**DATA UNDER STUDY**

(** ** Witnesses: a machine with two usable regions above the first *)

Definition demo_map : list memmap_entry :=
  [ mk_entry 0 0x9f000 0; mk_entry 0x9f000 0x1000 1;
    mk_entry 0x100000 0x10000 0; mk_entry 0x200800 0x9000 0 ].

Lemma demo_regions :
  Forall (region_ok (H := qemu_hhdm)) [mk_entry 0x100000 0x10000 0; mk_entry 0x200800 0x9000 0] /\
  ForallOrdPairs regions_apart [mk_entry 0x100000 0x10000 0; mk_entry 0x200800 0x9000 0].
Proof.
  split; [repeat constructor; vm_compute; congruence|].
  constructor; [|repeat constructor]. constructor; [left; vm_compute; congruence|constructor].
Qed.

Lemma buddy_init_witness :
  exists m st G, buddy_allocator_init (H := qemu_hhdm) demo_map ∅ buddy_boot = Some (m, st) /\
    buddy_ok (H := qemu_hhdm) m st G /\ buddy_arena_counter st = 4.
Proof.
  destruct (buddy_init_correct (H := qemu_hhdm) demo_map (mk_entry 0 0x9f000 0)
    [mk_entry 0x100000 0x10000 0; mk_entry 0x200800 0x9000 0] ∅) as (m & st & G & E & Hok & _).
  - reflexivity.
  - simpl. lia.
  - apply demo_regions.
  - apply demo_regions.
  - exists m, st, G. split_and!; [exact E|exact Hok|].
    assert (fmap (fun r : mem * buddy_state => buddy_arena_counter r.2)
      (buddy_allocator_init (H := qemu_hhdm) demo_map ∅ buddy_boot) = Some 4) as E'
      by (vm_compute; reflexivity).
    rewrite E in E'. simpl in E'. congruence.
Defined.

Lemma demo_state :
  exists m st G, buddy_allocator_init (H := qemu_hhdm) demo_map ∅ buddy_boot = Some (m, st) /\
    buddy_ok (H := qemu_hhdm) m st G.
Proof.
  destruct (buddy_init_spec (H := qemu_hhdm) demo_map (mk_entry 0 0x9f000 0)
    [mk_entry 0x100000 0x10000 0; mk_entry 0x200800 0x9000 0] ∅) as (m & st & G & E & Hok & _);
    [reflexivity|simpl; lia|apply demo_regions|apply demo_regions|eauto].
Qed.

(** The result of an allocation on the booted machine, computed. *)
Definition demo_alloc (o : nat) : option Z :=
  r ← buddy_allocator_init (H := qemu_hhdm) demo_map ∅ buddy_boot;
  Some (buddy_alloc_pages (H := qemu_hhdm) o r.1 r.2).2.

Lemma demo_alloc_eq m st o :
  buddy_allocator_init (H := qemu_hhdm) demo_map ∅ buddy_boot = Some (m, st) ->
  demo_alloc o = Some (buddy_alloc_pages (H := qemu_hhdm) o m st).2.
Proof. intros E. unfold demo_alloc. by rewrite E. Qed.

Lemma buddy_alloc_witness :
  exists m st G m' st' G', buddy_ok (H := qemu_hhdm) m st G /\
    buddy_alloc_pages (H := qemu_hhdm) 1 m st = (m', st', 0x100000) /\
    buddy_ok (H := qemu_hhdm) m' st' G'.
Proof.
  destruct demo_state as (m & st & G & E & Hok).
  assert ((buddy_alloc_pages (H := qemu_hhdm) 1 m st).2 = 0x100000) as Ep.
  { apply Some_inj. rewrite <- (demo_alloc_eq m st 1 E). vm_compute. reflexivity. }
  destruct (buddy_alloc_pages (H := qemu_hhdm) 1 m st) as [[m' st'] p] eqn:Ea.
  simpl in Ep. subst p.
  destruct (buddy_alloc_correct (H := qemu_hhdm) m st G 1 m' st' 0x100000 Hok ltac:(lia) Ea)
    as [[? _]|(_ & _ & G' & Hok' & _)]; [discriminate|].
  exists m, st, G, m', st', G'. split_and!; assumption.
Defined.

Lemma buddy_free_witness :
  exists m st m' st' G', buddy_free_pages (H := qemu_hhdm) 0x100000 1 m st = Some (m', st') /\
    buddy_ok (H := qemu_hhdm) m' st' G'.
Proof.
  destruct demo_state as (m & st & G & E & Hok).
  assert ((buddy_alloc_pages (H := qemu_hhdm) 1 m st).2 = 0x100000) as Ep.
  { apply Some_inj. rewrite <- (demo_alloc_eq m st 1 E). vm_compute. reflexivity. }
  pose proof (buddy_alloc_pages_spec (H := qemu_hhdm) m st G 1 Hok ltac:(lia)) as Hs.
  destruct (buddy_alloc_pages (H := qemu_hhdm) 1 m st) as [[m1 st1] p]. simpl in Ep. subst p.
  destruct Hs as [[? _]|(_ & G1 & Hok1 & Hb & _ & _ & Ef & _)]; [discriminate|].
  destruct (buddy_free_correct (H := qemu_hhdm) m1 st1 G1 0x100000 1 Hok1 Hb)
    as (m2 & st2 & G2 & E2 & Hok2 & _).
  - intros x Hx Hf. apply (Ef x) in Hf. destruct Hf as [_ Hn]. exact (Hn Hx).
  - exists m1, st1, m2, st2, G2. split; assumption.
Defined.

* * *

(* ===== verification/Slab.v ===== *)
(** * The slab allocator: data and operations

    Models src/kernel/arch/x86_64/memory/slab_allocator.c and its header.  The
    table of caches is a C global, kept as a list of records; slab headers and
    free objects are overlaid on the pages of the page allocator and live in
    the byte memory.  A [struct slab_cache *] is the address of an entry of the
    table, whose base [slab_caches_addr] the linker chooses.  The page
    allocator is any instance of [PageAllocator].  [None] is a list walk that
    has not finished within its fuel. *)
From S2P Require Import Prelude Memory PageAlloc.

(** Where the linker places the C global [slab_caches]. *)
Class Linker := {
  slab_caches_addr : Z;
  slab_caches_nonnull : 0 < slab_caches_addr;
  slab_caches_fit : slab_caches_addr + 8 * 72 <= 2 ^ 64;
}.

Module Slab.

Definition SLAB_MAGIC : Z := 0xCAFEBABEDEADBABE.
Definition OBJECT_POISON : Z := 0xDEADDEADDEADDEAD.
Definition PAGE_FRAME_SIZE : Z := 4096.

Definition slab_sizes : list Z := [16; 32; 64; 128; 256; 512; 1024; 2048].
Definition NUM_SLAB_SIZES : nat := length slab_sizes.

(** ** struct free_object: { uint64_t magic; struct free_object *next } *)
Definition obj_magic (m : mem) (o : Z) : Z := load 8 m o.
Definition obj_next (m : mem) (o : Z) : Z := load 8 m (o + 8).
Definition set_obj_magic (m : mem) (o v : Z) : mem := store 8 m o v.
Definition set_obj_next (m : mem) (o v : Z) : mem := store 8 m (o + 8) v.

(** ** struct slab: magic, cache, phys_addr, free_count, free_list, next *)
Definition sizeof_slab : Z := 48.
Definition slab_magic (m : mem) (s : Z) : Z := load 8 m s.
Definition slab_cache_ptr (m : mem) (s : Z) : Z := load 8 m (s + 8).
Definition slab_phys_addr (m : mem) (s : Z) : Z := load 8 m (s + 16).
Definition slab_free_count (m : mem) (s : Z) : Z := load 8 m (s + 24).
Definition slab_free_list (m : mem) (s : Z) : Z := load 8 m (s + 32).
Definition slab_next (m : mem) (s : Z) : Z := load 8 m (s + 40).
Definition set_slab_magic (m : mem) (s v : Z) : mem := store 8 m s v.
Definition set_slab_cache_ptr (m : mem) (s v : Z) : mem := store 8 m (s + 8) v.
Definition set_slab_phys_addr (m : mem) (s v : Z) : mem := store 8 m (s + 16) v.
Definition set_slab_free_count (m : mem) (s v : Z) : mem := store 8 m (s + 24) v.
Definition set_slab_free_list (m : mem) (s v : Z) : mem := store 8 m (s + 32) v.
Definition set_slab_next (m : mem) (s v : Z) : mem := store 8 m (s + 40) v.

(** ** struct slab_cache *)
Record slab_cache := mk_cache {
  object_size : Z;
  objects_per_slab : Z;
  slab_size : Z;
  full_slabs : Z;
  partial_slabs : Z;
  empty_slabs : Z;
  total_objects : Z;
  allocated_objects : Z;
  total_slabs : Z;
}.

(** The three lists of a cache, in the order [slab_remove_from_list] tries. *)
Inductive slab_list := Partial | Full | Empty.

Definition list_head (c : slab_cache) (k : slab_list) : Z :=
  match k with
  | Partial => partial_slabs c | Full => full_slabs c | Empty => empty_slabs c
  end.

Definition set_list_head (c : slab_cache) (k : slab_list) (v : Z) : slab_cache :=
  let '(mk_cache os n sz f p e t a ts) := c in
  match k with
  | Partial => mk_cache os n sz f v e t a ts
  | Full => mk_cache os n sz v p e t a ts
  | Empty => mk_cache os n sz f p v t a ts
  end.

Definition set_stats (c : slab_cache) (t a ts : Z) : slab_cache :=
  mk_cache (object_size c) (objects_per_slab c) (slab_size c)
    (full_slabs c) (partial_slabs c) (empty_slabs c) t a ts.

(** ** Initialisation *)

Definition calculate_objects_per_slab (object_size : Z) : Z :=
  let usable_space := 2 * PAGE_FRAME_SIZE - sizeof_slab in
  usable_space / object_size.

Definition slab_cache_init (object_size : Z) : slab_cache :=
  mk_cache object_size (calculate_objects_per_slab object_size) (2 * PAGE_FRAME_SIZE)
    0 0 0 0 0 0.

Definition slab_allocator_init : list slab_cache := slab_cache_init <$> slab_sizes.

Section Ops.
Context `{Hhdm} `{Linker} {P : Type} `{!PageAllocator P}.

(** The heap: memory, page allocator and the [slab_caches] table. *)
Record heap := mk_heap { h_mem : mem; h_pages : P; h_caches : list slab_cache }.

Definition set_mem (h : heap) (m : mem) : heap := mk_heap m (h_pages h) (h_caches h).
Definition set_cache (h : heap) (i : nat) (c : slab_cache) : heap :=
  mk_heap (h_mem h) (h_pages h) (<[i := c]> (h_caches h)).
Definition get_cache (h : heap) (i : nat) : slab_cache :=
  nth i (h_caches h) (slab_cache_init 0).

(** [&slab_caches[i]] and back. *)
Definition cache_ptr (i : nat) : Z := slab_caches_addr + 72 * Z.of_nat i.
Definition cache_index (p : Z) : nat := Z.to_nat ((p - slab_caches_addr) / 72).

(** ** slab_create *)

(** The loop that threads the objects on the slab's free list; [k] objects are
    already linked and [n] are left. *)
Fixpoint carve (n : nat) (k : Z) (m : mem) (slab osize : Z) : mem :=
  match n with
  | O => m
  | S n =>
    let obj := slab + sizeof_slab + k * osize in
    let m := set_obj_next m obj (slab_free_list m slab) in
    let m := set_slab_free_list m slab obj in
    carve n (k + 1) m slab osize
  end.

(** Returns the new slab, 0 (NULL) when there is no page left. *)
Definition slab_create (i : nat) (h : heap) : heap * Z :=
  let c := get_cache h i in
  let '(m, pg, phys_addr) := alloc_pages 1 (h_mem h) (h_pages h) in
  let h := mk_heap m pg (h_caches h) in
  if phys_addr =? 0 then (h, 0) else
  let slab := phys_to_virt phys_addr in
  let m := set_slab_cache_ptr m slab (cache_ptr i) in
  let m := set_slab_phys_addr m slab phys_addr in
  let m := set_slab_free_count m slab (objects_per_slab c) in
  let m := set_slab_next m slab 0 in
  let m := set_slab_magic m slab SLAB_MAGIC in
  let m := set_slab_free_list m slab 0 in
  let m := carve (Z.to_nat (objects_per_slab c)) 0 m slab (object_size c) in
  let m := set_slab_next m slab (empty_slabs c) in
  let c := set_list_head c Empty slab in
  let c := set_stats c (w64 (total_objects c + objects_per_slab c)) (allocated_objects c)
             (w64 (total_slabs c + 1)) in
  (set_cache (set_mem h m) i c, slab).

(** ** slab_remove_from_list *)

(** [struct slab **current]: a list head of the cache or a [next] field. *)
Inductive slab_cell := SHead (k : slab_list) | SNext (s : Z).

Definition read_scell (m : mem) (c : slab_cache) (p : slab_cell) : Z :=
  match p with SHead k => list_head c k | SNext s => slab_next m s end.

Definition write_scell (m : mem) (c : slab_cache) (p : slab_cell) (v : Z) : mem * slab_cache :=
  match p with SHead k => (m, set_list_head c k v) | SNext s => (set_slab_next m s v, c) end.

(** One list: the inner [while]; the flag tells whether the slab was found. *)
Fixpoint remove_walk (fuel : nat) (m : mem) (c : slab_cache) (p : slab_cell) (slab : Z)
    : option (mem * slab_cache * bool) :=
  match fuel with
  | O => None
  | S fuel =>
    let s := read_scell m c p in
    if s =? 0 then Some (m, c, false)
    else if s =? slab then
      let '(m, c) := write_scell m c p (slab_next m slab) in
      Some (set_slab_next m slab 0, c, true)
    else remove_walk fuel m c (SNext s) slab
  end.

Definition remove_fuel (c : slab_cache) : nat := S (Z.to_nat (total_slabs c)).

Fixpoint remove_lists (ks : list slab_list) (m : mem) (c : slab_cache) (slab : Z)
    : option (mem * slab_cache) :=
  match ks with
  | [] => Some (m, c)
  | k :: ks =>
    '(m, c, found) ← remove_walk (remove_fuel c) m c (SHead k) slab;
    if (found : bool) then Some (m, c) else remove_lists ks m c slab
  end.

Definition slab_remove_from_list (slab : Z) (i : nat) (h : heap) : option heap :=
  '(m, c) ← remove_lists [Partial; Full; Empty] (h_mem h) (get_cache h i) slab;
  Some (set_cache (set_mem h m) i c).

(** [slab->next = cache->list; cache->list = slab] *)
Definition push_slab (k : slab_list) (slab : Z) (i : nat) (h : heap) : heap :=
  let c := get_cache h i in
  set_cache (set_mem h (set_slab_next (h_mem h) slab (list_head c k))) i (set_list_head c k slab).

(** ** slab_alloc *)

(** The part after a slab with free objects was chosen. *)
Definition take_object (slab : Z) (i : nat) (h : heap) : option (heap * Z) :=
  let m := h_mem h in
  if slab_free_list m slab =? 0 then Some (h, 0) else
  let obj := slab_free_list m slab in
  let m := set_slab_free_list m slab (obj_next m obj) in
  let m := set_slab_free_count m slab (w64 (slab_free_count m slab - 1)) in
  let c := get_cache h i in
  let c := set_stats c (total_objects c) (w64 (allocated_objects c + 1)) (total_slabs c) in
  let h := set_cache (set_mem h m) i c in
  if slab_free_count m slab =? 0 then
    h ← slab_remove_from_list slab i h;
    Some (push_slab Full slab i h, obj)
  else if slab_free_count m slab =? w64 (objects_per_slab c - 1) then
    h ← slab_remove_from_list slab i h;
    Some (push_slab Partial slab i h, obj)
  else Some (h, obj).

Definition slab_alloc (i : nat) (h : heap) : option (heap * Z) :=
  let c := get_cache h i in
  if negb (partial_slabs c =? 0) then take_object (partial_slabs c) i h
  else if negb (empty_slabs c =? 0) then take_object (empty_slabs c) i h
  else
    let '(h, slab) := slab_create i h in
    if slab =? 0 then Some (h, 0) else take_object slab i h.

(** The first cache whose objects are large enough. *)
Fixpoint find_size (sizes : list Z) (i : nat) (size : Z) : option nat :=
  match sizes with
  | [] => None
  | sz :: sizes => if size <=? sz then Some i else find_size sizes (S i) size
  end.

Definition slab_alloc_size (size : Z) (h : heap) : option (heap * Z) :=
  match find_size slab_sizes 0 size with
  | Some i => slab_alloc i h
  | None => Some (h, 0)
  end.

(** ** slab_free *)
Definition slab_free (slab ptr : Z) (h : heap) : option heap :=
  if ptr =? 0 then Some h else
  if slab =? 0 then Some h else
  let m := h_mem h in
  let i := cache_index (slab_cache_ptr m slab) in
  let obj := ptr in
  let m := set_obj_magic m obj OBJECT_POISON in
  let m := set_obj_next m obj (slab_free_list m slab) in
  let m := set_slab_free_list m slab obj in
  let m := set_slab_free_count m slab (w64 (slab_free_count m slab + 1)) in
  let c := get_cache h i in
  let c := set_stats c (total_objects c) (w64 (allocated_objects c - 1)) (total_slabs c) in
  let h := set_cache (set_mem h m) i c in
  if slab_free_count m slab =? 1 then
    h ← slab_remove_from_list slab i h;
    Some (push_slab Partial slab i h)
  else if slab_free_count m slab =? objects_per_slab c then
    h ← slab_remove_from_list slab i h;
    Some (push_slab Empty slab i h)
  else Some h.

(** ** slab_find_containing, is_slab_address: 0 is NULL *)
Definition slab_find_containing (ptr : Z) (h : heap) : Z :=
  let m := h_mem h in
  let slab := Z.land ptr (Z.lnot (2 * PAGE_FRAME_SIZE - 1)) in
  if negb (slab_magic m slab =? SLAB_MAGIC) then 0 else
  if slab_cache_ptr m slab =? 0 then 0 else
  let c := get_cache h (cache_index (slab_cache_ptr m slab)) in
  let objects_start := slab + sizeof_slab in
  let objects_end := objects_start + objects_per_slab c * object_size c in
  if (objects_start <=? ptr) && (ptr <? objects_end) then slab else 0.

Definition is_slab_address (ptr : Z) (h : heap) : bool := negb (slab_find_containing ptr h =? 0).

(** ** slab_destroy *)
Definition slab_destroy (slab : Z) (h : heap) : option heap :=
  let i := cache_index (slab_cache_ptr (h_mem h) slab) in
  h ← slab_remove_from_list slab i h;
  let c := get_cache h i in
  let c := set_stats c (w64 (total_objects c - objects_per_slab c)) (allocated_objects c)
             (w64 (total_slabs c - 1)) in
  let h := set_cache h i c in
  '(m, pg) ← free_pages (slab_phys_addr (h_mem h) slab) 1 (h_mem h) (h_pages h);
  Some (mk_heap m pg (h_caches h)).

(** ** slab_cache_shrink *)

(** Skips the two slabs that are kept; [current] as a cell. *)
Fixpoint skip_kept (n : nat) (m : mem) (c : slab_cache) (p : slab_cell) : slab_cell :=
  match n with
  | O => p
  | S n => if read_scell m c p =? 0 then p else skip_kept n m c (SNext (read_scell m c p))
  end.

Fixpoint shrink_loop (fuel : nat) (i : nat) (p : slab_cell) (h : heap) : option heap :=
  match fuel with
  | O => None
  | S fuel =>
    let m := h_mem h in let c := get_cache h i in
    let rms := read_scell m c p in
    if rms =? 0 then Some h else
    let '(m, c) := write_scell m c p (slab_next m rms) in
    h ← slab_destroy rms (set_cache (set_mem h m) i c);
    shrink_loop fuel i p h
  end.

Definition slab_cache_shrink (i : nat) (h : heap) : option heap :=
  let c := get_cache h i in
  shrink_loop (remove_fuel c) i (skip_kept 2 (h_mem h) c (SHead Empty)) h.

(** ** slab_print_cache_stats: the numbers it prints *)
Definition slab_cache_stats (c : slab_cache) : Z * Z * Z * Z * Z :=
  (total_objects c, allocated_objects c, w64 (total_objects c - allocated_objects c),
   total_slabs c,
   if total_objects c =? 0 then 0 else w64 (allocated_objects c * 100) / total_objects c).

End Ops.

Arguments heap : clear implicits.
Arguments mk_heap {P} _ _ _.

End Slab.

**WHAT YOU SHOULD DO**
Determine how many lines of the data include the word "first". Reply with the count and no other text.

**RESPONSE BOX**
2